Dataset entries:

╭──

(* ===== verification/Lifecycle.v ===== *)
(** * Running and shutting down (internal/app/app.go, [Run] and [shutdown];
    internal/server/server.go, [ListenAndServe] and [Shutdown])

    What the process does besides its work: the main goroutine starts everything or
    returns why it cannot, waits for its context, stops the HTTP server, waits for
    the other goroutines and closes the state file, while the server's goroutine
    listens, serves and reports a failure.  The state machine moves by [Event]s; an
    event that is not possible in a state has no successor.  Time is a clock that
    only [Tick] advances, so that the two timeouts are deadlines on it; requests
    being served and open transactions of the state file are counted, since
    [http.Server.Shutdown] waits for the former and Bolt's [Close] for the latter. *)

From S2P Require Import Prelude Prog Script TxBuilder Backoff Float Metrics Store Engine Config App.
Open Scope Z_scope.

Module Lifecycle.

Definition serverShutdownTimeout : Z := 5 * Backoff.Second.
Definition drainTimeout : Z := 30 * Backoff.Second.

(** ** States *)

(** The goroutine of the HTTP server: before [s.httpServer] is set, before its
    [ListenAndServe] is called, serving, and with an error to send, then to cancel
    for. *)
Inductive HttpPhase := HStart | HReady | HServing | HFailed (e : err) | HSent | HDone.

(** The main goroutine: waiting for the context, about to shut the server down,
    waiting for it until a deadline, waiting for the others until another, with the
    outcome of that: reading [serveErr], closing the state file, canceling and
    returned. *)
Inductive MainPhase :=
  | MWait | MShutdown
  | MClosing (deadline : Z)
  | MDrain (deadline : Z)
  | MSelect (drained : bool)
  | MClose (drained : bool) (r : option err)
  | MCancel (drained : bool) (r : option err)
  | MReturned (drained : bool) (r : option err).
(* ===== verification/Process.v ===== *)
(** * The process (internal/app/app.go, [Run] once the engine exists)

    The goroutines of a process: the engine, its rate tracker, the event streams and
    the requests being served.  They share the engine, the server and the clients
    ([Served]) and the notifier.  The outside of the engine, of the clients and of
    the notifier are three oracles; the metrics of the clients are apart from the
    engine's, since no instrument is written by both. *)

From S2P Require Import Prelude Prog Safe Script TxBuilder Backoff Float Metrics Store Heap Queue Engine Lane Chain Bootstrap Recovery Frame Growth Restart.
From S2P Require Import Strconv Json Config HttpClient Http Arcade Woc Network Notifier Sse Server App.
Open Scope Z_scope.

Module Process.

Section process.
Context `{Sdk} `{Prometheus} {D : Type} `{DurableStore D} {W : Type} `{World W} {N : Type} `{Net N}.

Abbreviation E := (Engine (D:=D) (W:=W)).
Abbreviation Served := (Server.Served (D:=D) (W:=W) (N:=N)).

Record State := mkState { a_served : Served; a_notifier : Notifier.State (N:=N) }.

Abbreviation code := (prog State).

Definition set_served (v : Served) (s : State) : State := mkState v (a_notifier s).
Definition set_notifier (v : Notifier.State (N:=N)) (s : State) : State := mkState (a_served s) v.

╰──

§ **AIM OF THE TASK**: Set down, exactly and only, the lines running from the one holding "Definition set_served (v" through the end of the records above, both ends included.

§ **OUTPUT FOR THIS EXERCISE**:
Definition set_served (v : Served) (s : State) : State := mkState v (a_notifier s).
Definition set_notifier (v : Notifier.State (N:=N)) (s : State) : State := mkState (a_served s) v.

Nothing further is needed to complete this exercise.